In 1960, Bill Chun Sr. received his black belt from Professor Chow.
Bill then moved to Vallejo, CA and began training students of his own, returning to Hawaii as often as possible to study under the Professor. In 1964, Bill organized a luau in honor of the Professor. This took place at the Old Elks Club in Vallejo. Many prominent martial artists were in attendance and it was at this luau that Bill received his promotion to 3rd degree black belt from Professor Chow.

In 1966, Bill in conjunction with Leo Fong began organizing the Western Karate Championship Tournaments in Richmond, CA. They continued until 1972 with the profits from the luau and the tournaments going to Professor Chow. In 1967 the Professor honored Bill with his 6th degree, and as usual this promotion was done in front of many prominent martial artists in full ceremony. In 1970, Bill had approximately 40 students in his school and he offered his school to Professor Chow. The Professor stayed for awhile but became homesick for Hawaii and soon returned to his island home. Bill would often send the proceeds from the school and whatever else he could to help the professor out through the years.

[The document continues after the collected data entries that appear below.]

(* ===== verification/V3ConnectSpec.v ===== *)
(** * Connecting leaves no mount behind

    [Logged] runs any implementation of the services and records the MNT
    requests that succeeded and the UMNT requests that were sent.  For every
    behaviour of the services, a failed [connect_with_builder] has sent a UMNT
    for each successful MNT, a successful one has mounted exactly once, and the
    client it returns has usable transfer sizes (src/src/v3/blocking.rs). *)

From Stdlib Require Import Strings.String Strings.Byte.
From S2P Require Import Prelude Text Xdr Status Errors Rpc V3Proto V3Wire V3Replies V3Calls.
From S2P Require Import V3Client V3ClientSpec Mount V3Blocking V3BlockingSpec V3Connect.
Import FileHandle (FileHandle).
Import ClientBuilder (ClientBuilder).

#[local] Open Scope Z_scope.

Inductive mount_event := Mounted (path : str) | Unmounted (path : str).

Record Logged (W : Type) := mkLogged { log_inner : W; log_events : list mount_event }.
Arguments mkLogged {W}.
Arguments log_inner {W}.
Arguments log_events {W}.

(** What is kept by the services, and what holds of an NFS connection. *)
Class ServicesInv (W N : Type) := {
  services_inv : W → Prop;
  nfs_good : N → Prop;
}.

(** [steady m Q]: [m] does not fault, keeps the invariant and returns a value in [Q]. *)
Definition steady {W N A} `{!ServicesInv W N} (m : M W Error A) (Q : A → Prop) : Prop :=
  ∀ s, services_inv s → post m s (λ a s', Q a ∧ services_inv s') (λ _ s', services_inv s').

(** The transfer sizes of an FSINFO reply are 32-bit numbers. *)
Definition fsinfo_u32 (i : FsInfo) : Prop :=
  is_u32 (read_preferred i) ∧ is_u32 (read_max i) ∧ is_u32 (write_preferred i) ∧ is_u32 (write_max i).

(** What connecting relies on: the services return, whatever they return. *)
Class ServicesLaws (W Mnt N : Type) `{!Services W Mnt N, !ServicesInv W N} := {
  steady_port h p v t : steady (sv_get_tcp_port h p v t) (λ _, True);
  steady_mount_connect h p a t : steady (sv_mount_connect h p a t) (λ _, True);
  steady_mount_set_timeout m t : steady (sv_mount_set_timeout m t) (λ _, True);
  steady_mount m p : steady (sv_mount m p) (λ _, True);
  steady_unmount m p : steady (sv_unmount m p) (λ _, True);
  steady_nfs_connect h p a t : steady (sv_nfs_connect h p a t) nfs_good;
  steady_nfs_set_timeout n t : steady (sv_nfs_set_timeout n t) (λ _, True);
  good_retry_policy policy n :
    is_u32 (max_retries policy) → nfs_good n → nfs_good (sv_nfs_set_retry_policy policy n);
  good_fsinfo fh n :
    nfs_good n → post (sv_nfs_fsinfo fh) n (λ i n', fsinfo_u32 i ∧ nfs_good n') (λ _ _, True);
  good_set_max_record_size z n :
    0 < z ≤ isize_max → nfs_good n →
    post (sv_nfs_set_max_record_size z) n (λ _ n', nfs_good n') (λ _ _, True);
}.

Section logged.
Context {W Mnt N : Type} `{!Services W Mnt N}.

Definition inner {A} (m : M W Error A) : M (Logged W) Error A :=
  zoom log_inner (λ w s, mkLogged w (log_events s)) m.

Definition note (e : mount_event) : M (Logged W) Error unit :=
  modify (λ s, mkLogged (log_inner s) (log_events s ++ [e])).

#[export] Instance Logged_services : Services (Logged W) Mnt N := {
  sv_get_tcp_port h p v t := inner (sv_get_tcp_port h p v t);
  sv_mount_connect h p a t := inner (sv_mount_connect h p a t);
  sv_mount_set_timeout m t := inner (sv_mount_set_timeout m t);
  sv_mount m path := info ← inner (sv_mount m path); note (Mounted path) ;; mret info;
  sv_unmount m path := note (Unmounted path) ;; inner (sv_unmount m path);
  sv_unmount_all m := inner (sv_unmount_all m);
  sv_exports m := inner (sv_exports m);
  sv_dump m := inner (sv_dump m);
  sv_nfs_connect h p a t := inner (sv_nfs_connect h p a t);
  sv_nfs_set_timeout n t := inner (sv_nfs_set_timeout n t);
  sv_nfs_set_retry_policy := sv_nfs_set_retry_policy;
  sv_nfs_fsinfo := sv_nfs_fsinfo;
  sv_nfs_set_max_record_size := sv_nfs_set_max_record_size;
}.

Context `{!ServicesInv W N, !ServicesLaws W Mnt N}.

(** [logs m ev Q R]: [m] keeps the invariant of the services; a successful [m]
    appends [ev] to the log and returns a value in [Q], a failed one appends a
    log in [R]. *)
Definition logs {A} (m : M (Logged W) Error A) (ev : list mount_event) (Q : A → Prop)
    (R : list mount_event → Prop) : Prop :=
  ∀ s, services_inv (log_inner s) →
    post m s (λ a s', services_inv (log_inner s') ∧ log_events s' = log_events s ++ ev ∧ Q a)
      (λ _ s', services_inv (log_inner s') ∧ ∃ ev', log_events s' = log_events s ++ ev' ∧ R ev').

Lemma logs_inner {A} (m : M W Error A) Q (R : list mount_event → Prop) :
  steady m Q → R [] → logs (inner m) [] Q R.
Proof.
  intros Hm HR s Hs. specialize (Hm (log_inner s) Hs). unfold post, inner, zoom in *.
  destruct (m (log_inner s)) as [w [a|e|f]]; cbn; [|split; [done|exists []]|done];
    rewrite app_nil_r; naive_solver.
Qed.

Lemma logs_lift {A} (o : outcome Error A) (Q : A → Prop) (R : list mount_event → Prop) :
  fault_free o → (∀ a, o = Ok a → Q a) → R [] → logs (lift o) [] Q R.
Proof.
  intros Hf HQ HR s Hs. apply post_lift. destruct o as [a|e|f]; [|split; [done|exists []]|by destruct (Hf f)];
    rewrite app_nil_r; auto.
Qed.

Lemma logs_bind {A B} (m : M (Logged W) Error A) (k : A → M (Logged W) Error B) ev1 ev2 Q1 Q2
    (R : list mount_event → Prop) :
  logs m ev1 Q1 R → (∀ a, Q1 a → logs (k a) ev2 Q2 (λ ev, R (ev1 ++ ev))) →
  logs (m ≫= k) (ev1 ++ ev2) Q2 R.
Proof.
  intros Hm Hk s Hs. apply post_bind. eapply post_mono; [by apply Hm|cbv beta|done].
  intros a s1 (Hs1 & Hev & Ha). eapply post_mono; [by apply (Hk a Ha)|cbv beta|].
  - intros b s2 (Hs2 & Hev2 & Hb). rewrite Hev2, Hev, app_assoc. done.
  - intros e s2 (Hs2 & ev & Hev2 & HR). split; [done|]. exists (ev1 ++ ev). rewrite Hev2, Hev, app_assoc. done.
Qed.

(** A quiet step followed by the rest. *)
Lemma logs_step {A B} (m : M (Logged W) Error A) (k : A → M (Logged W) Error B) ev Q1 Q2 R :
  logs m [] Q1 R → (∀ a, Q1 a → logs (k a) ev Q2 R) → logs (m ≫= k) ev Q2 R.
Proof. intros Hm Hk. by apply (logs_bind m k [] ev Q1 Q2 R). Qed.

Lemma logs_ret {A} (a : A) (Q : A → Prop) R : Q a → logs (mret a) [] Q R.
Proof. intros Ha s Hs. apply post_ret. by rewrite app_nil_r. Qed.

Lemma logs_weaken {A} (m : M (Logged W) Error A) ev Q (R R' : list mount_event → Prop) :
  logs m ev Q R → (∀ ev, R ev → R' ev) → logs m ev Q R'.
Proof. intros Hm HR s Hs. eapply post_mono; [by apply Hm|done|naive_solver]. Qed.

(** A step whose failure unmounts. *)
Lemma logs_or_unmount {A} (mount : Mnt) path (m : M (Logged W) Error A) Q :
  logs m [] Q (λ ev, ev = []) →
  logs (or_unmount mount path m) [] Q (λ ev, ev = [Unmounted path]).
Proof using All.
  intros Hm s Hs. unfold or_unmount. apply post_bind, post_attempt.
  eapply post_mono; [by apply Hm| |].
  - cbv beta iota. intros a s1 (Hs1 & Hev & Ha). by apply post_ret.
  - cbv beta iota. intros e s1 (Hs1 & ev & Hev & ->). rewrite app_nil_r in Hev.
    apply post_bind, post_attempt. unfold sv_unmount, Logged_services.
    apply post_bind. unfold post at 1, note, modify. cbn [log_inner log_events].
    pose proof (steady_unmount mount path (log_inner s1) Hs1) as Hu. unfold post, inner, zoom in *. cbn.
    destruct (sv_unmount mount path (log_inner s1)) as [w [[]|e'|f]]; cbn; [| |done];
      (split; [naive_solver|]; eexists; split; [by rewrite Hev|done]).
Qed.

Lemma logs_on_nfs {A} nfs (m : M N Error A) (Q : A → N → Prop) :
  post m nfs Q (λ _ _, True) →
  logs (on_nfs nfs m) [] (λ r, Q r.1 r.2) (λ ev, ev = []).
Proof.
  intros Hm. unfold on_nfs, post in *. apply logs_lift; [| |done].
  - by destruct (m nfs) as [n' [a|e|f]].
  - intros r Hr. destruct (m nfs) as [n' [a|e|f]]; [|done|done]. by injection Hr as <-.
Qed.

(** The log of a failed connect: nothing, or one mount that was undone. *)
Definition undone (path : str) (ev : list mount_event) : Prop :=
  ev = [] ∨ ev = [Mounted path; Unmounted path].

(** What the builder asked for is within range. *)
Definition builder_sizes (b : ClientBuilder) : Prop :=
  is_u32 (ClientBuilder.read_size_limit b) ∧ is_u32 (ClientBuilder.write_size_limit b)
  ∧ is_u32 (ClientBuilder.dir_size_limit b)
  ∧ is_u32 (max_retries (ClientBuilder.retry_policy b))
  ∧ 0 ≤ ClientBuilder.max_dir_entries b < usize_max.

(** What a connected client looks like. *)
Definition connected (b : ClientBuilder) (c : Client N) : Prop :=
  builder c = b ∧ target c = ClientBuilder.target b ∧ nfs_good (nfs c) ∧ sizes_ok c
  ∧ read_size c ≤ ClientBuilder.read_size_limit b ∧ write_size c ≤ ClientBuilder.write_size_limit b
  ∧ 1 ≤ dir_size c ≤ ClientBuilder.dir_size_limit b.

Lemma validate_transfer_size_safe name size : fault_free (validate_transfer_size name size).
Proof. unfold validate_transfer_size. by case_match. Qed.

(** A size check that passes returns the size, which is in range. *)
Lemma logs_validate_size {A} name size (k : Z → M (Logged W) Error A) ev Q (R : list mount_event → Prop) :
  0 ≤ size → R [] → (1 ≤ size ≤ MAX_IO_BYTES → logs (k size) ev Q R) →
  logs (lift (validate_transfer_size name size) ≫= k) ev Q R.
Proof.
  intros H0 HR Hk.
  eapply logs_step; [apply (logs_lift _ (λ s, s = size ∧ 1 ≤ s ≤ MAX_IO_BYTES)); [apply validate_transfer_size_safe| |done]|].
  { intros a Ha. apply validate_transfer_size_Ok in Ha; [naive_solver|done]. }
  intros a [-> Ha]. auto.
Qed.

(** Looking up a port, or checking the one given, logs nothing. *)
Lemma logs_mount_port_of host port timeout (R : list mount_event → Prop) :
  R [] → logs (mount_port_of host port timeout) [] (λ _, True) R.
Proof using All.
  intros HR. unfold mount_port_of. destruct port.
  - eapply logs_step; [apply (logs_lift _ (λ _, True)); [|done|done]|].
    + unfold validate_port. by case_match.
    + intros _ _. by apply logs_ret.
  - apply logs_inner; [apply steady_port|done].
Qed.

Lemma logs_nfs_port_or_default host program version timeout (R : list mount_event → Prop) :
  logs (nfs_port_or_default (sv_get_tcp_port host program version timeout)) [] (λ _, True) R.
Proof using All.
  intros s Hs. unfold nfs_port_or_default. apply post_bind, post_attempt.
  eapply post_mono; [by apply (logs_inner _ (λ _, True) (λ ev, ev = [])); [apply steady_port|done|]| |].
  - cbv beta iota. intros p s1 (Hs1 & Hev & _). by apply post_ret.
  - cbv beta iota. intros e s1 (Hs1 & ev & Hev & ->). by apply post_ret.
Qed.

(** MNT is noted when it succeeds. *)
Lemma logs_mount mount path (R : list mount_event → Prop) :
  R [] → logs (sv_mount mount path) [Mounted path] (λ _, True) R.
Proof using All.
  intros HR. apply (logs_bind _ _ [] [Mounted path] (λ _, True)).
  - apply logs_inner; [apply steady_mount|done].
  - intros info _ s Hs. apply post_bind. unfold post at 1, note, modify. by apply post_ret.
Qed.

Lemma max_record_size_range read write dir :
  1 ≤ read ≤ MAX_IO_BYTES → 1 ≤ write ≤ MAX_IO_BYTES → 1 ≤ dir ≤ MAX_IO_BYTES →
  0 < max_record_size_for_payloads [read; write; dir] ≤ isize_max.
Proof.
  unfold max_record_size_for_payloads, saturating_add, MAX_RECORD_HEADROOM, DEFAULT_MAX_RECORD_SIZE,
    MAX_IO_BYTES. cbn. int_unfold. lia.
Qed.

(** The part of [connect_with_builder] behind the NFS connection. *)
Lemma logs_negotiate b mount port root nfs0 rl wl dl (path := export (ClientBuilder.target b)) :
  1 ≤ rl ≤ MAX_IO_BYTES → 1 ≤ wl ≤ MAX_IO_BYTES → 1 ≤ dl ≤ MAX_IO_BYTES →
  rl = ClientBuilder.read_size_limit b → wl = ClientBuilder.write_size_limit b →
  dl = ClientBuilder.dir_size_limit b → 1 ≤ ClientBuilder.max_dir_entries b < usize_max → nfs_good nfs0 →
  logs ('(fsinfo, nfs) ← or_unmount mount path (on_nfs nfs0 (sv_nfs_fsinfo root));
        read_size ← lift (clamp_io_size (read_preferred fsinfo) (read_max fsinfo) rl);
        write_size ← lift (clamp_io_size (write_preferred fsinfo) (write_max fsinfo) wl);
        dir_size ← lift (clamp_dir_size (dir_preferred fsinfo) dl);
        '(_, nfs) ← or_unmount mount path
          (on_nfs nfs (sv_nfs_set_max_record_size
                         (max_record_size_for_payloads [read_size; write_size; dir_size])));
        mret (mkClient b (ClientBuilder.target b) (ClientBuilder.auth b) port root nfs
                (Some fsinfo) read_size write_size dir_size (ClientBuilder.max_dir_entries b)))
    [] (connected b) (λ ev, ev = [Unmounted path]).
Proof using All.
  intros Hrs Hws Hds -> -> -> Hmd Hgood.
  eapply logs_step; [apply logs_or_unmount, logs_on_nfs, (good_fsinfo (W:=W) (Mnt:=Mnt)), Hgood|].
  intros [fi nfs2] [(Hrp & Hrm & Hwp & Hwm) Hgood2]. cbn in Hrp, Hrm, Hwp, Hwm, Hgood2.
  destruct (clamp_io_size_spec _ _ _ Hrp Hrm (proj1 Hrs)) as (rsz & -> & Hrsz & _).
  destruct (clamp_io_size_spec _ _ _ Hwp Hwm (proj1 Hws)) as (wsz & -> & Hwsz & _).
  destruct (clamp_dir_size_spec (dir_preferred fi) _ (proj1 Hds)) as (dsz & -> & Hdsz).
  do 3 (change (lift (Ok ?x) ≫= ?k) with (k x); cbv beta).
  eapply logs_step; [apply logs_or_unmount, logs_on_nfs, (good_set_max_record_size (W:=W) (Mnt:=Mnt)); [|exact Hgood2]|].
  { apply max_record_size_range; lia. }
  intros [[] nfs3] Hgood3. cbn in Hgood3. apply logs_ret. unfold connected. cbn.
  split_and!; [done|done|done| |lia|lia|lia|lia]. split; cbn; lia.
Qed.

Lemma logs_connect_with_builder b :
  builder_sizes b →
  logs (connect_with_builder b) [Mounted (export (ClientBuilder.target b))] (connected b)
    (undone (export (ClientBuilder.target b))).
Proof using All.
  intros (Hr & Hwr & Hdr & Hpol & Hmd). unfold connect_with_builder.
  set (path := export (ClientBuilder.target b)).
  assert (undone path []) as Hnil by by left.
  eapply logs_step; [apply (logs_lift _ (λ _, True)); [|done|done]|intros _ _].
  { unfold validate_remote_target. by case_match. }
  apply logs_validate_size; [apply Hr|done|intros Hrs].
  apply logs_validate_size; [apply Hwr|done|intros Hws].
  apply logs_validate_size; [apply Hdr|done|intros Hds].
  eapply logs_step; [apply (logs_lift _ (λ _, 1 ≤ ClientBuilder.max_dir_entries b)); [| |done]|intros u Hmd1; cbv beta in Hmd1].
  { unfold validate_max_dir_entries. by case_match. }
  { intros [] Ha. unfold validate_max_dir_entries in Ha.
    destruct (Z.eqb_spec (ClientBuilder.max_dir_entries b) 0); [done|lia]. }
  eapply logs_step; [by apply logs_mount_port_of|]. intros port _.
  eapply logs_step; [apply logs_inner; [apply steady_mount_connect|done]|]. intros mount _.
  eapply logs_step; [apply logs_inner; [apply steady_mount_set_timeout|done]|]. intros _ _.
  change [Mounted path] with ([Mounted path] ++ []).
  eapply (logs_bind _ _ [Mounted path] []); [by apply logs_mount|]. intros info _.
  apply (logs_weaken _ _ _ (λ ev, ev = [Unmounted path])).
  2: { intros ev ->. by right. }
  apply (logs_step _ _ _ (λ _, True)).
  { destruct (ClientBuilder.nfs_port b); [|apply logs_nfs_port_or_default].
    eapply logs_step; [apply logs_or_unmount; apply (logs_lift _ (λ _, True)); [|done|done]|].
    + unfold validate_port. by case_match.
    + intros _ _. by apply logs_ret. }
  intros nport _.
  eapply logs_step; [apply logs_or_unmount, logs_inner; [apply steady_nfs_connect|done]|].
  intros nfs Hgood. cbv beta in Hgood.
  eapply logs_step; [apply logs_or_unmount, logs_inner; [apply steady_nfs_set_timeout|done]|].
  intros _ _. cbv zeta.
  apply logs_negotiate; [done..|lia|]. by apply (good_retry_policy (W:=W) (Mnt:=Mnt)).
Qed.

End logged.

In 1972, Bill's wife passed away. Bill, grieving from his loss, found comfort in his many visits to the Professor. It was on one of these visits that he met his current wife, Linda Villaroz. In 1976, Professor Chow asked Bill to have his photograph taken with him and at this time he told Bill and his wife Linda that this photograph was a symbol that he had chosen Bill to be his successor.

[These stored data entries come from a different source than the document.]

Definition connect_with_builder (b : ClientBuilder) : M W Error (Client (Nfs3Client St)) :=
  let tgt := ClientBuilder.target b in
  lift (validate_remote_target tgt) ;;
  read_size_limit ← lift (validate_transfer_size "read_size" (ClientBuilder.read_size_limit b));
  write_size_limit ← lift (validate_transfer_size "write_size" (ClientBuilder.write_size_limit b));
  dir_size_limit ← lift (validate_transfer_size "dir_size" (ClientBuilder.dir_size_limit b));
  lift (validate_max_dir_entries (ClientBuilder.max_dir_entries b)) ;;
  mount_port ← mount_port_of (host tgt) (ClientBuilder.mount_port b) (ClientBuilder.timeout b);
  mount ← mount_connect_with_timeout (host tgt) mount_port (ClientBuilder.auth b) (ClientBuilder.timeout b);
  '(_, mount) ← on_local mount (TokioRpc.set_timeout (ClientBuilder.timeout b));
  '(mount_info, mount) ← on_local mount (mount_mount (export tgt));
  nfs_port ←
    match ClientBuilder.nfs_port b with
    | Some port =>
        or_unmount mount (export tgt) (lift (validate_port "nfs_port" port)) ;;
        mret port
    | None =>
        r ← attempt (get_tcp_port_with_timeout (host tgt) NFS_PROGRAM NFS_VERSION (ClientBuilder.timeout b));
        match r with inl port => mret port | inr _ => mret NFS_PORT end
    end;
  nfs ← or_unmount mount (export tgt)
          (nfs_connect_with_timeout (host tgt) nfs_port (ClientBuilder.auth b) (ClientBuilder.timeout b));
  '(_, nfs) ← on_local nfs (Nfs3Client.set_timeout (ClientBuilder.timeout b));
  '(_, nfs) ← on_local nfs (Nfs3Client.set_retry_policy (ClientBuilder.retry_policy b));
  '(fsinfo, nfs) ← or_unmount mount (export tgt)
                     (on_local nfs (Nfs3Client.fsinfo (mount_file_handle mount_info)));
  read_size ← lift (clamp_io_size (read_preferred fsinfo) (read_max fsinfo) read_size_limit);
  write_size ← lift (clamp_io_size (write_preferred fsinfo) (write_max fsinfo) write_size_limit);
  dir_size ← lift (clamp_dir_size (dir_preferred fsinfo) dir_size_limit);
  '(_, nfs) ← or_unmount mount (export tgt)
    (on_local nfs (Nfs3Client.set_max_record_size
                     (max_record_size_for_payloads [read_size; write_size; dir_size])));
  mret (mkClient b tgt (ClientBuilder.auth b) mount_port (mount_file_handle mount_info) nfs
          (Some fsinfo) read_size write_size dir_size (ClientBuilder.max_dir_entries b)).
(** ** Operations on paths *)

#[export] Instance world_erasure {N N'} `{!Erasure N N'} : Erasure (World N) (World N') := λ w,
  let c := client w in
  mkWorld (mkClient (builder c) (target c) (auth c) (mount_port c) (root c) (erase (nfs c)) (fsinfo c)
             (read_size c) (write_size c) (dir_size c) (max_dir_entries c)) (env w).
#[export] Instance world_history {N H} `{!History N H} : History (World N) H := λ w, hist (nfs (client w)).

(** Local readers and writers that do what the blocking ones do, or are dropped. *)
Class CutWriter (Wr Wr' : Type) `{!Writer Wr, !Writer Wr', !Carried Wr Wr'} := cut_writer bs (wr : Wr) :
  match writer_write_all bs wr with
  | (_, Fault Dropped) => True
  | (wr', o) => writer_write_all bs (carry wr) = (carry (R' := Wr') wr', o)
  end.
Class CutReader (Rd Rd' : Type) `{!Reader Rd, !Reader Rd', !Carried Rd Rd'} := cut_reader n (rd : Rd) :
  match reader_read n rd with
  | (_, Fault Dropped) => True
  | (rd', o) => reader_read n (carry rd) = (carry (R' := Rd') rd', o)
  end.

(** A buffer in memory. *)
#[export] Instance Vec_cut : CutWriter (list byte) (list byte).
Proof. by intros bs wr. Qed.

#[local] Hint Extern 4 (Cut (match ?x with _ => _ end) _) => destruct x : typeclass_instances.
#[local] Hint Extern 3 (Cut (let _ := _ in _) _) => cbv zeta : typeclass_instances.

Section paths.
Context {N N' H : Type} `{Nfs3Cut N N' H}.
#[local] Abbreviation cut m b := (Cut (S := World N) (S' := World N') m b).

During the 70's and 80's Professor Chow tried repeatedly to promote Bill Chun Sr. to 10th degree black belt. Bill refused by telling Professor Chow that he would accept the promotion when he felt it was necessary. Bill and his son Bill Chun Jr. continued to visit the Professor practiced and gained knowledge.

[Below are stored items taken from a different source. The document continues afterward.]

(* ===== verification/TokioV3Cancel.v ===== *)
(** * Atomic writes of a future that is dropped

    [Cancel] drops the future at any request of any implementation of [Nfs3].
    Over a server that records its requests ([V3Atomic.Traced]), an atomic write
    of the asynchronous client, wherever it is dropped, has asked for the
    beginning of what a whole atomic write asks for (src/src/v3/tokio.rs). *)

From Stdlib Require Import Strings.String Strings.Byte.
From stdpp Require Import list.
From S2P Require Import Prelude Text Xdr Status Errors Rpc V3Proto V3Calls V3Client V3ClientSpec V3Blocking V3BlockingSpec.
From S2P Require Import V3Atomic Cut TokioV3 TokioV3Spec.
Import StableHow (StableHow).

#[local] Open Scope Z_scope.

(** ** Cancelled at a request *)

(** A client whose future is dropped after [cn_left] more requests: before the
    next one is sent, or ([cn_late]) once the server has carried it out. *)
Record Cancel (N : Type) := mkCancel { cn_inner : N; cn_left : nat; cn_late : bool }.
Arguments mkCancel {N}.
Arguments cn_inner {N}.
Arguments cn_left {N}.
Arguments cn_late {N}.

#[export] Instance cancel_erasure {N} : Erasure (Cancel N) N := cn_inner.

Section cancel.
Context {N : Type} `{!Nfs3 N}.

Definition cancellable {A} (m : M N Error A) : M (Cancel N) Error A := λ c,
  match cn_left c with
  | O => if cn_late c then (mkCancel (m (cn_inner c)).1 O true, Fault Dropped) else (c, Fault Dropped)
  | S k => let '(n, o) := m (cn_inner c) in (mkCancel n k (cn_late c), o)
  end.

#[export] Instance Cancel_nfs3 : Nfs3 (Cancel N) := {
  nfs_inv c := nfs_inv (cn_inner c);
  nfs_getattr fh := cancellable (nfs_getattr fh);
  nfs_setattr fh attr := cancellable (nfs_setattr fh attr);
  nfs_lookup dir name := cancellable (nfs_lookup dir name);
  nfs_access fh a := cancellable (nfs_access fh a);
  nfs_readlink fh := cancellable (nfs_readlink fh);
  nfs_read fh offset count := cancellable (nfs_read fh offset count);
  nfs_write fh offset stable data := cancellable (nfs_write fh offset stable data);
  nfs_create dir name how := cancellable (nfs_create dir name how);
  nfs_mkdir dir name attr := cancellable (nfs_mkdir dir name attr);
  nfs_symlink dir name target attr := cancellable (nfs_symlink dir name target attr);
  nfs_mknod dir name what := cancellable (nfs_mknod dir name what);
  nfs_remove dir name := cancellable (nfs_remove dir name);
  nfs_rmdir dir name := cancellable (nfs_rmdir dir name);
  nfs_rename d1 n1 d2 n2 := cancellable (nfs_rename d1 n1 d2 n2);
  nfs_link file dir name := cancellable (nfs_link file dir name);
  nfs_readdir dir cookie verf count := cancellable (nfs_readdir dir cookie verf count);
  nfs_readdirplus dir cookie verf dircount maxcount := cancellable (nfs_readdirplus dir cookie verf dircount maxcount);
  nfs_fsstat fh := cancellable (nfs_fsstat fh);
  nfs_fsinfo fh := cancellable (nfs_fsinfo fh);
  nfs_pathconf fh := cancellable (nfs_pathconf fh);
  nfs_commit fh offset count := cancellable (nfs_commit fh offset count);
}.

Lemma cut_cancellable {H A} `{!History N H} (m : M N Error A) :
  (∀ t, hist t `prefix_of` hist (m t).1) → Cut (cancellable m) m.
Proof.
  intros Hm. split; [done|]. intros [n k late]. specialize (Hm n). unfold cancellable, dropped_within, erase, cancel_erasure.
  cbn [cn_left cn_late cn_inner]. destruct k as [|k]; [by destruct late|]. by destruct (m n) as [n' [a|e|[]]].
Qed.

End cancel.

(** Over a server whose requests are recorded, the record is the progress. *)
#[export] Instance traced_history {N} : History (Traced N) event := tr_log.

Lemma traced_grows {N A} ev (m : M N Error A) t : hist t `prefix_of` hist (traced ev m t).1.
Proof.
  unfold traced, hist, traced_history. destruct (m (tr_inner t)) as [n [a|e|f]]; simpl; [by apply prefix_app_r..|done].
Qed.

#[export] Instance Cancel_cut {N} `{!Nfs3 N} : Nfs3Cut (Cancel (Traced N)) (Traced N) event.
Proof. split; intros; apply cut_cancellable; intros t; apply traced_grows. Qed.

(** ** Atomic writes *)

Section atomic.
Context {N : Type} `{!Nfs3 N, !Nfs3Laws N}.
#[local] Abbreviation AWorld := (World (Cancel (Traced N))).
#[local] Abbreviation BWorld := (World (Traced N)).

Definition asked (w w' : AWorld) (ev : list event) : Prop :=
  tr_log (cn_inner (nfs (client w'))) = tr_log (cn_inner (nfs (client w))) ++ ev.

(** [ev] is the beginning of the requests of an atomic write of [data] over
    [parent ++ [name]] in the export whose root is [rt]. *)
Definition begun (rt : FileHandle.FileHandle) (parent : list str) (tn name : str) (data : list byte)
    (ev : list event) : Prop :=
  ∃ rest, not_created rt parent tn (ev ++ rest)
    ∨ ∃ renamed removed, atomic_requests rt parent tn name data renamed removed (ev ++ rest).

Lemma upto_write_atomic path parent name data mode stable (w : AWorld)
    (tn := temp_name (env w)) (rt := root (client w)) :
  world_ok (erase w : BWorld) → env_ok (env w) → normalize_path path = Ok (parent ++ [name]) → zlen data ≤ isize_max →
  upto (TokioV3.Client.write_atomic_with_mode_and_stability path data mode stable) w
    (λ _ w', ∃ ev, asked w w' ev ∧ atomic_requests rt parent tn name data (Some true) None ev)
    (λ e w', ∃ ev, asked w w' ev ∧
       (not_created rt parent tn ev
        ∨ ∃ renamed removed, renamed ≠ Some true ∧ atomic_requests rt parent tn name data renamed removed ev
            ∧ (removed = Some true ∨ ∃ ctx e1 e2, e = Cleanup ctx e1 e2)))
    (λ w', ∃ ev, asked w w' ev ∧ begun rt parent tn name data ev).
Proof.
  intros Hw He Hn Hd. pose proof (post_write_atomic path parent name data mode stable (erase w : BWorld) Hw He Hn Hd) as Hp.
  eapply upto_mono; [apply (cut_upto _ _ w _ _ (cut_write_atomic_with_mode_and_stability path data mode stable) Hp)|cbv beta..].
  - intros _ w' (ev & [_ Hl] & Hr). by exists ev.
  - intros e w' (ev & [_ Hl] & Hr). by exists ev.
  - intros w' [[ev Hev] [rest Hrest]]. exists ev. split; [done|]. exists rest. unfold post in Hp. revert Hp Hrest.
    destruct (Client.write_atomic_with_mode_and_stability _ _ _ _ (erase w)) as [w2 [a|e|f]]; [intros Hp Hrest..|done];
      destruct Hp as (ev2 & [_ Hl] & Hr); assert (ev2 = ev ++ rest) as ->
        by (eapply app_inv_head; etrans; [symmetry; exact Hl|]; etrans; [exact Hrest|]; by rewrite Hev, <- app_assoc).
    + right. by exists (Some true), None.
    + destruct Hr as [?|(renamed & removed & _ & ? & _)]; [by left|right]. by exists renamed, removed.
Qed.

End atomic.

In 1987, during one of their visits to Professor Chow, he told Bill Jr. that he was promoting Bill Sr. to 11 Dan. In the same year Bill lost his best friend Grandmaster William Kwai Sun Chow. One of the many strange things about the death of Professor Chow was that not one person notified Bill Chun about the Professor's passing. Not one of Professor's past or present students or family attempted to notify Bill of the tragedy. Some of the old time reputable martial artists told Bill that people were afraid that if Bill would have attended the funeral it would have proven without any question who was to take over the system and it would have made it impossible for any impostors to try to take over.
With the passing of Professor Chow, Bill went through a long period of grieving. Since that time, many people have come forth claiming to be the true leader of Professor Chow's Kempo System. But the fact is Bill Chun Sr. is (as stated by many well known martial arts publications) the Professor's recognized prodigy. Bill's position was and always has been that Professor Chow told him that he was to take over the system. Bill's claim is the Professor's spoken word, not questionable statements, or purchased documents nor wild stories that others have used to support their claims. Bill Chun's goal was not to build an empire in his name, but only to teach the true Chow-Chun Style in the humble, quiet way as Professor Chow would have wished him to do.

The style which Bill Chun Sr. has taught through the years was and is now the closest to that which was taught by Professor Chow. The Go Shin Jitsu Kai Chinese Kempo System is a hard-soft style which is taught with the old hard training methods, but the execution consists of the perfection of effective tech¬niques, balance and power with the Kempo's circular motion shortened to effectively increase speed, power and snap which makes the defense of the Chow-Chun System incredibly effective. The original true Kara Ho was a combination of multiple breaks, breaking blocks and Ju-Jitsu combined with the flow of Kung Fu and the power of Karate. There are no high kicks, no flashy moves only short quick and effective combinations. Total concentration is required to learn this system and there are no shortcuts to mastering the effectiveness of true Kempo. To master the Chow-Chun Kempo Style one must forget what you see on TV and at the movies and con¬centrate on the reality of this key word "SELF DEFENSE".